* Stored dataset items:
****************************************

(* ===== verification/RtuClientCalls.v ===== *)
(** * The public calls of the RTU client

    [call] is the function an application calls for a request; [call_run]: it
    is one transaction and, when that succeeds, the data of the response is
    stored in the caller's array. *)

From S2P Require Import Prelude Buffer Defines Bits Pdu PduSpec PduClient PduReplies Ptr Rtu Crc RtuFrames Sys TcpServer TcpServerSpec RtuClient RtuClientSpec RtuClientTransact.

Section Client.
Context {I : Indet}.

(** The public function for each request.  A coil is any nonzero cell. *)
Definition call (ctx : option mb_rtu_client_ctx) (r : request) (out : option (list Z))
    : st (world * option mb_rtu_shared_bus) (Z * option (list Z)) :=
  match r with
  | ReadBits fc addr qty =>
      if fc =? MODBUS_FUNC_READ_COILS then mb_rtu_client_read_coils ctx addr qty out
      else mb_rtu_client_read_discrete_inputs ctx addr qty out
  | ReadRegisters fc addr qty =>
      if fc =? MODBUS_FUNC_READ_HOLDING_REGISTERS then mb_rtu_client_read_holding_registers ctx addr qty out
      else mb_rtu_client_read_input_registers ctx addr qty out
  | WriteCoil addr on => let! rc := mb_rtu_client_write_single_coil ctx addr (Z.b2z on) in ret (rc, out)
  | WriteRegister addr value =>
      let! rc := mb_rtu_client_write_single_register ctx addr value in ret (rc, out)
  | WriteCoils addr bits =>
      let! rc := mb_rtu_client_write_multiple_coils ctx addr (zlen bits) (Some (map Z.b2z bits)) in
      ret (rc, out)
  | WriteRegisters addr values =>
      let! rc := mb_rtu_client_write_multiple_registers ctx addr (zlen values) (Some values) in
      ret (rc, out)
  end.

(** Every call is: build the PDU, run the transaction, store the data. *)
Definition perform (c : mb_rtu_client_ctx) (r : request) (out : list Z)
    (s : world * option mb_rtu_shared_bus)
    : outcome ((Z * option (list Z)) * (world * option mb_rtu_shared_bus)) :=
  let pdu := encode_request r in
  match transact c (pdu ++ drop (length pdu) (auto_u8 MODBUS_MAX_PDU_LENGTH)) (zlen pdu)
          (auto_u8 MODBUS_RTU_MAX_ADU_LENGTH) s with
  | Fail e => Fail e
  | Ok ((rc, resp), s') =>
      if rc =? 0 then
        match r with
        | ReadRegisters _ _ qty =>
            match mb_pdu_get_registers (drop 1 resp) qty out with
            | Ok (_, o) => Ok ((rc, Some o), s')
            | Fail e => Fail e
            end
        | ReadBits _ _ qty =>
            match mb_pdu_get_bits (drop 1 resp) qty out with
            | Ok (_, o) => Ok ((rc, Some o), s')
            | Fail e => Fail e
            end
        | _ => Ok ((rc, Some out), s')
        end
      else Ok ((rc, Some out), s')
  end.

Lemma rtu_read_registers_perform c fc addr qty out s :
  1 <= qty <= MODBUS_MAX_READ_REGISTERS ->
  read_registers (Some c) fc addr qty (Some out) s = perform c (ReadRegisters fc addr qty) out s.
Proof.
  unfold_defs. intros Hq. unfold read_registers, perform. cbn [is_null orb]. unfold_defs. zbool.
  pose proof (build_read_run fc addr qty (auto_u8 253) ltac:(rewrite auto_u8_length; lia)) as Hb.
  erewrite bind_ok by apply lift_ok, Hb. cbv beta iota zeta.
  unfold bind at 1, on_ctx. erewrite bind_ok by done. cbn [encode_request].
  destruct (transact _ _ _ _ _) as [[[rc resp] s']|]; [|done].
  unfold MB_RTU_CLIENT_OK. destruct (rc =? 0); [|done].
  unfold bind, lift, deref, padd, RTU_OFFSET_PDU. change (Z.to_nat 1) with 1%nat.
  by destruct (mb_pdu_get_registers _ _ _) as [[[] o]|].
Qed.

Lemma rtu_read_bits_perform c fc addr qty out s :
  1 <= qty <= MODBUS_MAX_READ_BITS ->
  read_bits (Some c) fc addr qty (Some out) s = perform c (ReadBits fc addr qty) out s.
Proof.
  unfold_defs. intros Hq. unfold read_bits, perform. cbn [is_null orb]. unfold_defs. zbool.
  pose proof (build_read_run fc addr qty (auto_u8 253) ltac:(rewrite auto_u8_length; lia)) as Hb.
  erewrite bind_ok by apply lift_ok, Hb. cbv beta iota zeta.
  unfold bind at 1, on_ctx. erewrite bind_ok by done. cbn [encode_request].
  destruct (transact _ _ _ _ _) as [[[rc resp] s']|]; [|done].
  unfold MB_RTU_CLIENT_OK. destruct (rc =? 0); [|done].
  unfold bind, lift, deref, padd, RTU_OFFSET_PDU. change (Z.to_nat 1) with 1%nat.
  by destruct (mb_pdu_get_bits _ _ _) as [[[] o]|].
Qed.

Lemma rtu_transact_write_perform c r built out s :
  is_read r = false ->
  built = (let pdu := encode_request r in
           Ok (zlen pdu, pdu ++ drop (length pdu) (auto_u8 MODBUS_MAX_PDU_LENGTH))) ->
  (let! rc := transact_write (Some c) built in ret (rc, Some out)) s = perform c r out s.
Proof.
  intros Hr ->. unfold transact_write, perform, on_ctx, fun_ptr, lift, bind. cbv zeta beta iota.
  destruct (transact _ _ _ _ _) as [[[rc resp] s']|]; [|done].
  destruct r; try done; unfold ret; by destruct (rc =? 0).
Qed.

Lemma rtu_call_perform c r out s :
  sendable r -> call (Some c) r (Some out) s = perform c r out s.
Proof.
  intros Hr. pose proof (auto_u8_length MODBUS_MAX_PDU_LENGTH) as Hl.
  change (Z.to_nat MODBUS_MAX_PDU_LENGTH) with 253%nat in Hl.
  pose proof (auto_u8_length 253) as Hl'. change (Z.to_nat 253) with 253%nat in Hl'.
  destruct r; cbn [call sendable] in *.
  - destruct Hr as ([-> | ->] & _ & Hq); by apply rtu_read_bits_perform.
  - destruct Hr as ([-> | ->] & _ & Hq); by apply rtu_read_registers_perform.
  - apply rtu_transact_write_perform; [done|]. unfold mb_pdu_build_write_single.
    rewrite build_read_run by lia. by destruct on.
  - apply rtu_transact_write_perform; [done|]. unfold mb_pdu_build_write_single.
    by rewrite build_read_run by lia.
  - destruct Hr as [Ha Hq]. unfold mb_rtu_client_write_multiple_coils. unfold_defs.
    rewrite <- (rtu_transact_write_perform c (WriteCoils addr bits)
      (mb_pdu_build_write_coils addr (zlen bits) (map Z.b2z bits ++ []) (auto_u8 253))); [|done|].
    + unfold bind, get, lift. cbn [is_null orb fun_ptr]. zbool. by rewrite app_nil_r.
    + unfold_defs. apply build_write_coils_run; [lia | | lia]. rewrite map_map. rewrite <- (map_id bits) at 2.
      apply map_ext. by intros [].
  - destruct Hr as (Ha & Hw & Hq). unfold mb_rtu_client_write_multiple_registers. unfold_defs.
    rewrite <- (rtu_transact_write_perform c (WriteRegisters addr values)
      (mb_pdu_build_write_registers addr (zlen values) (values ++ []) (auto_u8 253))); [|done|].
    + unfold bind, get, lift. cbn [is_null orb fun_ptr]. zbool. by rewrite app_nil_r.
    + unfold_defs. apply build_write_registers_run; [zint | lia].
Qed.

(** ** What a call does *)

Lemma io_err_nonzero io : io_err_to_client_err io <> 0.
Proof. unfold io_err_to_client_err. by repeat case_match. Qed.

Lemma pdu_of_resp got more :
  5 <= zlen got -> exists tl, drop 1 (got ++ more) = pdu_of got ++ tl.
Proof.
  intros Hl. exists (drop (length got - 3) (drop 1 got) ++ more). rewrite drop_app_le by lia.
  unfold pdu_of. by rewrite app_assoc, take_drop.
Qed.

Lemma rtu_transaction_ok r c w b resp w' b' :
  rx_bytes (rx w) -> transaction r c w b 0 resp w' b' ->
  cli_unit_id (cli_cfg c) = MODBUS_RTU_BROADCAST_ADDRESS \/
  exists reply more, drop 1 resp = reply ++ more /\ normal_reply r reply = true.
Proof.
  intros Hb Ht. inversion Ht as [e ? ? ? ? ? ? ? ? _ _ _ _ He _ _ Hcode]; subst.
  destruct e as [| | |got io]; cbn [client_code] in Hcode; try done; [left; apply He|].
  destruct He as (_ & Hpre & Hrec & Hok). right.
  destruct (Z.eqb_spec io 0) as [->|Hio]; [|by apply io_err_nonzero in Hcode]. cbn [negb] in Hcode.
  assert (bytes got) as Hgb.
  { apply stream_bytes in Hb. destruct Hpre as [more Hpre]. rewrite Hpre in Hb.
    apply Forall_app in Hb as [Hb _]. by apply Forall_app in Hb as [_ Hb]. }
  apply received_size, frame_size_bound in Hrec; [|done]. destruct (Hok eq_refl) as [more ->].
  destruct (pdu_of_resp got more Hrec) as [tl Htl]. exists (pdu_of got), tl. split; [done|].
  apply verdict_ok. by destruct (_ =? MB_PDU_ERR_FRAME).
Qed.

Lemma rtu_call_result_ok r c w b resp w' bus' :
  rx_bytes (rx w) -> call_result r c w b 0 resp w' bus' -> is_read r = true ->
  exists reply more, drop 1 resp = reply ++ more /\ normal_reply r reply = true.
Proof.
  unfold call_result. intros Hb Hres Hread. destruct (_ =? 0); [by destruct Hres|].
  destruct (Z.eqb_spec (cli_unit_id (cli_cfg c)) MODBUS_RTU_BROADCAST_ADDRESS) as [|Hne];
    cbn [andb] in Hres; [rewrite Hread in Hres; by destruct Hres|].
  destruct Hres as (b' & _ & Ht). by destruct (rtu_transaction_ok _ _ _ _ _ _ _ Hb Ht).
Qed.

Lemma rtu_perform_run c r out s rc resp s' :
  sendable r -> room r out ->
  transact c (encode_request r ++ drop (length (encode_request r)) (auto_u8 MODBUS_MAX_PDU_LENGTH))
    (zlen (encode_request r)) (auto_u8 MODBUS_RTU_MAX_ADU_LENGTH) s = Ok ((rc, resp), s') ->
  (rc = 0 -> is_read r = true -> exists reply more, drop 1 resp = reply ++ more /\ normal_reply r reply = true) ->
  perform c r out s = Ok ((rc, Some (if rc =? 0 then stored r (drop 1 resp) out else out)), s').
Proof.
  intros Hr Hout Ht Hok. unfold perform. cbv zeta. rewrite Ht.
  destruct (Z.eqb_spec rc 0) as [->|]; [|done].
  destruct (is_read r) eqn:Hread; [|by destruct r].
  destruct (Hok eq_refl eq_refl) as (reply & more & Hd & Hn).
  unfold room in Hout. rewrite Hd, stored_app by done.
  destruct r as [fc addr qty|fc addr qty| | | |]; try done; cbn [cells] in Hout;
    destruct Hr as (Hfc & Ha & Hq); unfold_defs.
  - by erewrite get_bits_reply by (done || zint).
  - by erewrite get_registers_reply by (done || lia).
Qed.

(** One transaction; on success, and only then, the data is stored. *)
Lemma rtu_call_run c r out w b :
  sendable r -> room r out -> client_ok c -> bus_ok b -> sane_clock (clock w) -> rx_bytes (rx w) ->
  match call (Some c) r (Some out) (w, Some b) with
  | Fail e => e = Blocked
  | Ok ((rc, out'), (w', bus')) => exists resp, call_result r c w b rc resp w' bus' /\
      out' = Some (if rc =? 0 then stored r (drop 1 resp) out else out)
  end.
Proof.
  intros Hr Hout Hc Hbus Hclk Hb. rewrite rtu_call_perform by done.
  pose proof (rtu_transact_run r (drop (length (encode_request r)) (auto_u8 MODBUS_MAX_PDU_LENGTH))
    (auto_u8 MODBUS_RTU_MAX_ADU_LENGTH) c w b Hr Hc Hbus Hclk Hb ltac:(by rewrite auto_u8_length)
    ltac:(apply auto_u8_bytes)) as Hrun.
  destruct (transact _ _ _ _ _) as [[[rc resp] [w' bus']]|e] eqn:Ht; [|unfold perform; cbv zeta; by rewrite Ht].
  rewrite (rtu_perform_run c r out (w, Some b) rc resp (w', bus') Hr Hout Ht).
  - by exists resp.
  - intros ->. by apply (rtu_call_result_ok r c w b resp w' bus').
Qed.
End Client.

****************************************

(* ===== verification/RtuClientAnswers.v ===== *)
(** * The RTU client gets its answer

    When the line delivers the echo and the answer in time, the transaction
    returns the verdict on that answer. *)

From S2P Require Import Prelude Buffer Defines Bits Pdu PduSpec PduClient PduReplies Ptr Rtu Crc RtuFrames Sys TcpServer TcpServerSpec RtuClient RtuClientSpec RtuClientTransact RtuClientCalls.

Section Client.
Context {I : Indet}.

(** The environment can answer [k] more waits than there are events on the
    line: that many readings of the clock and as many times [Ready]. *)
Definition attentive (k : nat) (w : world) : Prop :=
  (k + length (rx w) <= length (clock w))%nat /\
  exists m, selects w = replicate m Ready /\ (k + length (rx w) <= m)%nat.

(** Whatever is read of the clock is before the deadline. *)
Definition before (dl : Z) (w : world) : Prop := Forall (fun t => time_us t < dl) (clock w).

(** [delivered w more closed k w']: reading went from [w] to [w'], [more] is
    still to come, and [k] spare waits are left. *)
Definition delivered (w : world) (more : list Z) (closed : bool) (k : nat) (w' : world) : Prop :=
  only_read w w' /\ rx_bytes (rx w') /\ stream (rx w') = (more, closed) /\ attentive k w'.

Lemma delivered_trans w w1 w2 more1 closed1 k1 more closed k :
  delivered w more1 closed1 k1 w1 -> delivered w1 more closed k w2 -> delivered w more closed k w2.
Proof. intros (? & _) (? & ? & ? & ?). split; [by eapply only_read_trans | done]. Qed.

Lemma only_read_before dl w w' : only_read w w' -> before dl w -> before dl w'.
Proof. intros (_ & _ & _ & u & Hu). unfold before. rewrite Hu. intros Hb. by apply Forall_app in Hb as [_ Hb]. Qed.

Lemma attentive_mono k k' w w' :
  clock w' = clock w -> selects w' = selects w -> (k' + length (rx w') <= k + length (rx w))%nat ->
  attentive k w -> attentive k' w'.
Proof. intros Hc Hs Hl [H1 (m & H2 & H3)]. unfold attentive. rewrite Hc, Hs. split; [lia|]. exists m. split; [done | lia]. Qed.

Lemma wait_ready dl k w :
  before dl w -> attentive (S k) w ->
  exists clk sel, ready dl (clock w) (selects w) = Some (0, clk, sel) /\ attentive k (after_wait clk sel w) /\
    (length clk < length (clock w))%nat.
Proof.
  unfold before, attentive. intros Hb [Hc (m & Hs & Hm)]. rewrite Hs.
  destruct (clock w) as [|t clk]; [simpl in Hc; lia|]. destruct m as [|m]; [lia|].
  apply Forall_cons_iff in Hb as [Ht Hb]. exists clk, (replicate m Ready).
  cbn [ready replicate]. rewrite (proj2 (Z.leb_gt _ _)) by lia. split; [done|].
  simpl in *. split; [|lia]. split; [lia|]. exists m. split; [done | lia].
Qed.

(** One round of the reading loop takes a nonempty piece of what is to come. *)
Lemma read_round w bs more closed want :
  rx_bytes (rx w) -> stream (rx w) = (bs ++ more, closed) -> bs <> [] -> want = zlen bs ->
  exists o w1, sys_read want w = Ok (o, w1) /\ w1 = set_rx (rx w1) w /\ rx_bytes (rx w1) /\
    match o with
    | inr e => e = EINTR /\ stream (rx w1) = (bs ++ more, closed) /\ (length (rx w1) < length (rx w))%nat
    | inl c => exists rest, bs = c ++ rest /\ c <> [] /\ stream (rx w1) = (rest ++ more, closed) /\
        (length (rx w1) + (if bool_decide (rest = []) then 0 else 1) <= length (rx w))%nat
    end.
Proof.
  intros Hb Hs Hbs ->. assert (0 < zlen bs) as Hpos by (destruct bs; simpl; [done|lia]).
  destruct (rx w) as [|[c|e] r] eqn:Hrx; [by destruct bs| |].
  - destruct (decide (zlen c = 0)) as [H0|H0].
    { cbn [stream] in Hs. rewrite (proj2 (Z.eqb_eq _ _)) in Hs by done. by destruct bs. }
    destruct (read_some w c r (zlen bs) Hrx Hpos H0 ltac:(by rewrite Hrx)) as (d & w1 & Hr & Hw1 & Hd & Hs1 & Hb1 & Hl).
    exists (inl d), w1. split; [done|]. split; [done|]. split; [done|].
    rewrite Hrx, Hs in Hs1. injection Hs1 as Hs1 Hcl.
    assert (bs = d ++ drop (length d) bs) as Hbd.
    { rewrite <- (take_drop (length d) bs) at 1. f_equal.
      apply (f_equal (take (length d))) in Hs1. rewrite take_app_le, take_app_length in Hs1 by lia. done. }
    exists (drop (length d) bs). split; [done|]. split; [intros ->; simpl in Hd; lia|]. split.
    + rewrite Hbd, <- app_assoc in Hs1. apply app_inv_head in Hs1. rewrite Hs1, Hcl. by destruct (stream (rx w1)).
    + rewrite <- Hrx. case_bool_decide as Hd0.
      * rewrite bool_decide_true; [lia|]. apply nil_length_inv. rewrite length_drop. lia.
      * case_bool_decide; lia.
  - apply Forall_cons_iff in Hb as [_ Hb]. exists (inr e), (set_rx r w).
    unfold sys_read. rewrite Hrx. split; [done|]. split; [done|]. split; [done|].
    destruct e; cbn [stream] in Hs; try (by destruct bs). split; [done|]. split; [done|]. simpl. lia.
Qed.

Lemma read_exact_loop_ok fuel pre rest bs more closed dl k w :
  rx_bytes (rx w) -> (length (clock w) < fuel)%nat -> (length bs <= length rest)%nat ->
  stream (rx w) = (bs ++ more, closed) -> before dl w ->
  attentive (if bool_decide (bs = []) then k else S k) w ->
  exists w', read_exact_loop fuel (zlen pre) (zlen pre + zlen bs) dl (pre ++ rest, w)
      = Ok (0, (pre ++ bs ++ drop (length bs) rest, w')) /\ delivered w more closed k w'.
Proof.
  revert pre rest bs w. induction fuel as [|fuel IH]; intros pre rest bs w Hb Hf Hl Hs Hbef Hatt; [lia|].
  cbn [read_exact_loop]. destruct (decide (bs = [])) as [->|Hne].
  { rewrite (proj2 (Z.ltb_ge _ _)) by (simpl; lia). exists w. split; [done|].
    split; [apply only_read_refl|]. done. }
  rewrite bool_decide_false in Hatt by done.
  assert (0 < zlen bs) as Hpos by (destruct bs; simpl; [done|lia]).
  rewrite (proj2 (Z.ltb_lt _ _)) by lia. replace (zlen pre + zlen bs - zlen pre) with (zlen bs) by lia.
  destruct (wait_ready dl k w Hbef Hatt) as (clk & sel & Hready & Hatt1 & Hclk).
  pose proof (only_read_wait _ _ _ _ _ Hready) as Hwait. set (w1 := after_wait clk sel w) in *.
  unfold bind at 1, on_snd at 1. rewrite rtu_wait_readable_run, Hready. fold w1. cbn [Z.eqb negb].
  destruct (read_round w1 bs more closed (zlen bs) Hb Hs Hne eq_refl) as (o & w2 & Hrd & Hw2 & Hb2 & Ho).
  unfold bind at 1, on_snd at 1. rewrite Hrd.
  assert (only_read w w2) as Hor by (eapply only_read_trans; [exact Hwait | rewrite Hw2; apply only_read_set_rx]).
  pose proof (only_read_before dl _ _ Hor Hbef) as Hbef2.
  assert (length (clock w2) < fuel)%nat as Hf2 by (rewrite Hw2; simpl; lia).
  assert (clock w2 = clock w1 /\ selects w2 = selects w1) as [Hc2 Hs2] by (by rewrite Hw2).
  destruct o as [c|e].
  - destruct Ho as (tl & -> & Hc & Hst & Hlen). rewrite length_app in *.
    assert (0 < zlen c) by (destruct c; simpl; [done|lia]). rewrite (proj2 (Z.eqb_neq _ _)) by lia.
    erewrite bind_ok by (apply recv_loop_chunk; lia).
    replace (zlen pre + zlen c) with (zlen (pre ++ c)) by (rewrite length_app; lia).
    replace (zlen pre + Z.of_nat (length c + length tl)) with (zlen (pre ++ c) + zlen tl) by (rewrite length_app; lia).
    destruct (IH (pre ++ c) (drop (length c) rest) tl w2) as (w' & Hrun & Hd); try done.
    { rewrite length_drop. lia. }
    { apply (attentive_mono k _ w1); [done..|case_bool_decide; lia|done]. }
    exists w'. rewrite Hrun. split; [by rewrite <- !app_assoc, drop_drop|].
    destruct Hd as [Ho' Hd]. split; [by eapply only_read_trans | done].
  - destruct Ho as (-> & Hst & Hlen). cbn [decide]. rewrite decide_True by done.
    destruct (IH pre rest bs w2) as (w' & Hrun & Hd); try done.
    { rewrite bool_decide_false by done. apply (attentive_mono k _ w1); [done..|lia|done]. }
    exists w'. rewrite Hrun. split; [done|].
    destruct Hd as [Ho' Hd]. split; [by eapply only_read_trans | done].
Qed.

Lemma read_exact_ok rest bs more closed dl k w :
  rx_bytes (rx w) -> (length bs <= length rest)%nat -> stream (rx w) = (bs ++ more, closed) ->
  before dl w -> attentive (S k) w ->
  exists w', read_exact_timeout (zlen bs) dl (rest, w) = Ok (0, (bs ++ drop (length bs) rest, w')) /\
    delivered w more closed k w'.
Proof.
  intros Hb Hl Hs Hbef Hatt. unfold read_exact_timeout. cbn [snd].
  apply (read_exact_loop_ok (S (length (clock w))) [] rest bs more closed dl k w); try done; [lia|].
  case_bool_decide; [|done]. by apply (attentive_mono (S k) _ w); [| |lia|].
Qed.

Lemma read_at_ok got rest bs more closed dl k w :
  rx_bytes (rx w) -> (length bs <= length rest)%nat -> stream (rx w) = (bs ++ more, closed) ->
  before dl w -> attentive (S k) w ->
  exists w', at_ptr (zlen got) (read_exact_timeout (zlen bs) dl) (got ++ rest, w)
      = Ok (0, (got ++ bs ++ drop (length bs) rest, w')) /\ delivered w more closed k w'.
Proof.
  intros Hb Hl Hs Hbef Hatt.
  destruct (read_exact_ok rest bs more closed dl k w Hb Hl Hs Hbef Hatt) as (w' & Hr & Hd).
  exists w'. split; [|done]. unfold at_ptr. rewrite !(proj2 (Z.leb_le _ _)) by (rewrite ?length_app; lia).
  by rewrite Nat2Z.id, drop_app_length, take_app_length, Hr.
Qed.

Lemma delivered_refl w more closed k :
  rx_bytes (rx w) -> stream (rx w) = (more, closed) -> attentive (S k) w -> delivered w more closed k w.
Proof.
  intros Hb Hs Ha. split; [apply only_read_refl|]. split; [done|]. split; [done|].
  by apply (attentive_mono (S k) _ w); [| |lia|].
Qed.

****************************************

* Activity: From the entries above, give again exactly the lines running from the line with "(* ===== verification/RtuClientCalls.v" to the line with "addr value =>"; include both of those lines.

* Result for this exercise:
(* ===== verification/RtuClientCalls.v ===== *)
(** * The public calls of the RTU client

    [call] is the function an application calls for a request; [call_run]: it
    is one transaction and, when that succeeds, the data of the response is
    stored in the caller's array. *)

From S2P Require Import Prelude Buffer Defines Bits Pdu PduSpec PduClient PduReplies Ptr Rtu Crc RtuFrames Sys TcpServer TcpServerSpec RtuClient RtuClientSpec RtuClientTransact.

Section Client.
Context {I : Indet}.

(** The public function for each request.  A coil is any nonzero cell. *)
Definition call (ctx : option mb_rtu_client_ctx) (r : request) (out : option (list Z))
    : st (world * option mb_rtu_shared_bus) (Z * option (list Z)) :=
  match r with
  | ReadBits fc addr qty =>
      if fc =? MODBUS_FUNC_READ_COILS then mb_rtu_client_read_coils ctx addr qty out
      else mb_rtu_client_read_discrete_inputs ctx addr qty out
  | ReadRegisters fc addr qty =>
      if fc =? MODBUS_FUNC_READ_HOLDING_REGISTERS then mb_rtu_client_read_holding_registers ctx addr qty out
      else mb_rtu_client_read_input_registers ctx addr qty out
  | WriteCoil addr on => let! rc := mb_rtu_client_write_single_coil ctx addr (Z.b2z on) in ret (rc, out)
  | WriteRegister addr value =>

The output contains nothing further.